The Canoe

Last week I stepped on the scale for the first time since January and found out I had gained 26lbs, making the grand total since September of last year, 40.

FORTY.

Do you know what weighs that much (besides shame)?

  • That 5 Gallon Water Jug you struggle to put on top of the office water cooler
  • The 15 foot canoe you want to row out into the middle of a lake to drown yourself
  • The toddler you won’t have in 3 years because you did not give birth this year, but somehow gained the same amount of weight as your friends who did!

As much as I sound all “woe is me” above, I can tell my drugs (or therapy?) are working because this weight gain doesn’t seem as big of a deal as it has in times past. I didn’t really feel much of the aforementioned shame, but I did feel frustrated that I had to try to lose the weight, that I’ve lost multiple times, yet again.

When my mother and I walked the beach last week I noticed that many women were donning bikinis and just being in their bodies. In recent years it has become noticeable that people are trying to live in the now and feel the ocean breeze on their skin without thinking about how their ass looks in a bikini. Something is beginning to click in my brain where I just think, WHO THE FUCK CARES? Some people do care what others look like for some reason, like it warrants an opinion outside of the individual , but I honestly just don’t anymore. It’s not about what I look like to you or some stranger, it’s about how I look to me and maybe it has always been that way which is why it has been such a struggle for me to maintain a healthy weight.

Many feel my weight gain should be attributed to my seeking out a new antidepressant cocktail which may hold true for 10 or 15 of those pounds but not the full 40. My mother keeps trying to pin it on thyroid while my therapist thinks it perhaps is a defense mechanism I have used subconsciously to protect myself from men. Personally, I think it is all of those things combined, plus working out 1 hour instead of 2  and eating right 60% of the time instead of 80%. This brings me to the question- how do I figure out a lifestyle that keeps the weight off while remaining sane and staying true to myself. I want to enjoy food, but I want to do it like the French and not be a glutton, which I am wont to do.

Why lose the weight? Mainly because I feel uncomfortable and keep hitting things with my ass because of it’s growth. Do I need to lose the full 40? No. But I should probably try. Try before that number climbs and I actually can’t fit into anything in my closet. My big concern is that I won’t be able to lose that weight without changing my meds, this led me to  signing up for a weightloss clinic to see if I can get any off before taking that step.

When signing up for this program I went on a scale that detailed water mass, muscle mass and bone mass, as well as went over how weight is distributed throughout the body. It gives you an idea of what you would weigh if you had ZERO body fat; my fat free mass weight is above the lowest desirable weight for my height and my muscle and bone mass are larger than the average female so I literally am BIG BONED. The number you normally see on the scale that torments you is one of many and it doesn’t nag at you like it does when that is all of the information you have. There is something about seeing a smaller number which is just your fat that helps you separate it from your body somehow.
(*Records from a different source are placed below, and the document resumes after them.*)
Lemma slice_app_mid {A} (pre mid suf : list A) :
  slice (pre ++ mid ++ suf) (len pre) (len pre + len mid) = mid.
Proof.
  unfold slice. replace (len pre + len mid - len pre) with (len mid) by lia.
  unfold len. rewrite !Nat2Z.id, drop_app_length. by rewrite take_app_length.
Qed.

Lemma len_slice {A} (l : list A) a b :
  0 <= a <= b -> b <= len l -> len (slice l a b) = b - a.
Proof.
  intros Ha Hb. unfold slice, len in *. rewrite length_take, length_drop. lia.
Qed.

Lemma slice_sublist_elem {A} (l : list A) a b x : x ∈ slice l a b -> x ∈ l.
Proof.
  unfold slice. intros H. eapply elem_of_submseteq; [exact H|].
  etrans; [apply submseteq_take|apply submseteq_drop].
Qed.

Lemma byte_list_slice l a b : byte_list l -> byte_list (slice l a b).
Proof. unfold byte_list, slice. intros H. by apply Forall_take, Forall_drop. Qed.
#[export] Hint Resolve byte_list_slice : pulso.

Lemma byte_list_app a b : byte_list (a ++ b) <-> byte_list a /\ byte_list b.
Proof. apply Forall_app. Qed.

Lemma get_range_Some {A} (l : list A) a b s :
  get_range l a b = Some s <-> s = slice l a b /\ 0 <= a <= b /\ b <= len l.
Proof.
  unfold get_range. split.
  - intros H. case_in H. injection H as <-. bools. split; [done|lia].
  - intros (-> & Ha & Hb).
    by replace ((0 <=? a) && (a <=? b) && (b <=? len l)) with true
      by (symmetry; rewrite !andb_true_iff; lia).
Qed.

Lemma get_range_app_mid {A} (pre mid suf : list A) :
  get_range (pre ++ mid ++ suf) (len pre) (len pre + len mid) = Some mid.
Proof. apply get_range_Some. rewrite slice_app_mid. split; [done|len_lia]. Qed.

Lemma bytes_compare_eq a b : bytes_compare a b = Eq <-> a = b.
Proof.
  revert b. induction a as [|x a IH]; intros [|y b]; simpl; try (split; congruence).
  destruct (Z.compare_spec x y) as [->|H|H].
  - rewrite IH. split; congruence.
  - split; [done|]. intros [= -> ->]. lia.
  - split; [done|]. intros [= -> ->]. lia.
Qed.

Lemma bytes_compare_antisym a b : bytes_compare b a = CompOpp (bytes_compare a b).
Proof.
  revert b. induction a as [|x a IH]; intros [|y b]; simpl; try done.
  rewrite (Z.compare_antisym x y). by destruct (x ?= y); simpl.
Qed.

Lemma bytes_compare_lt_trans a b c :
  bytes_compare a b = Lt -> bytes_compare b c = Lt -> bytes_compare a c = Lt.
Proof.
  revert b c. induction a as [|x a IH]; intros [|y b] [|z c]; simpl; try done.
  destruct (Z.compare_spec x y), (Z.compare_spec y z), (Z.compare_spec x z);
    subst; try done; try lia; eauto.
Qed.

Lemma bytes_eqb_eq a b : bytes_eqb a b = true <-> a = b.
Proof. unfold bytes_eqb. apply bool_decide_eq_true. Qed.

Lemma foldM_app {E A B} (f : A -> B -> res E A) acc l k :
  foldM f acc (l ++ k) = let? acc := foldM f acc l in foldM f acc k.
Proof. revert acc. induction l as [|x l IH]; intros acc; simpl; [done|]. by destruct (f acc x). Qed.

Lemma foldM_not_fuel {E A B} (f : A -> B -> res E A) acc l :
  (forall a x, x ∈ l -> f a x <> Fuel) -> foldM f acc l <> Fuel.
Proof.
  revert acc. induction l as [|x l IH]; intros acc Hf; simpl; [done|].
  destruct (f acc x) eqn:Ef; [|done|].
  - apply IH. intros b y Hy. apply Hf. by right.
  - exfalso. eapply Hf; [left|exact Ef].
Qed.

(** An invariant of the accumulator of a fallible loop. *)
Lemma foldM_inv {E A B} (P : A -> Prop) (f : A -> B -> res E A) acc l r :
  P acc -> (forall a x b, x ∈ l -> P a -> f a x = Ok b -> P b) ->
  foldM f acc l = Ok r -> P r.
Proof.
  revert acc. induction l as [|x l IH]; intros acc H0 Hstep H; simpl in H.
  - by injection H as <-.
  - destruct (f acc x) eqn:Ef; try discriminate.
    eapply IH; [|intros; eapply Hstep; [by right|..]; eauto|exact H].
    eapply Hstep; eauto. by left.
Qed.

(** * Bit operations as arithmetic *)

Lemma land_127 z : Z.land z 127 = z mod 128.
Proof. exact (Z.land_ones z 7 ltac:(lia)). Qed.
Lemma land_7 z : Z.land z 7 = z mod 8.
Proof. exact (Z.land_ones z 3 ltac:(lia)). Qed.

(** A test over all bytes, decided by evaluation. *)
Lemma byte_forall (P : Z -> bool) :
  forallb P (map Z.of_nat (seq 0 256)) = true -> forall b, 0 <= b < 256 -> P b = true.
Proof.
  intros H b Hb. rewrite forallb_forall in H. apply H.
  apply in_map_iff. exists (Z.to_nat b). split; [lia|]. apply in_seq. lia.
Qed.

Lemma land_128_zero z : 0 <= z < 256 -> (Z.land z 128 =? 0) = (z <? 128).
Proof.
  intros Hz. apply eqb_prop. revert z Hz.
  apply (byte_forall (fun z => eqb (Z.land z 128 =? 0) (z <? 128))). vm_compute. done.
Qed.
It’s no longer my body that is fat, it is that my body has fat.

Below are my measurements from last week-  I look at the body fat number: 87.8 and think about the fact that when that number would have been 47.8 I still thought I was too big! What a nut. I didn’t dislike how I looked, but was and still am, all tied up in personal and ancestral history.Body Scan.png

As I embark on this little sprint in the grand scheme of my weightloss journey I am glad I have the nutrition foundation I have. I’ve figured out what my body likes for fuel, and thank all my past gains for helping me to learn the hard way about proper nutrition and what true health is; small long term changes add up. Besides my weight gain other numbers have gone down or remained the same when I got my annual biometric screening done this week and am extremely healthy due to maintaining proper nutrition more than I don’t. I’m thankful I won’t have to learn portion size when this sprint is over or learn how to choose “this over that” and what I can and will substitute (gluten) and what I won’t (cheese). Perhaps this past gain is to remind me of the real reason WHY I had gone balls to the walls two Summers ago to get into the best shape of my life. It wasn’t entirely for my future pregnancy, or to attract my future mate, but for myself to feel better about me. But I didn’t. I didn’t feel sexier or prettier or worthy when I was at my physical best because I was an emotional and mental mess.

I saw this quote on Instagram, it’s attributed to a Mark Jones, “when we get triggered and get curious our life transforms. When we get triggered and get reactive our life stays the same.” I’ve been reacting, it’s time to get curious. First question, how the fuck did someone think to compare their weight gain (or loss) to a canoe?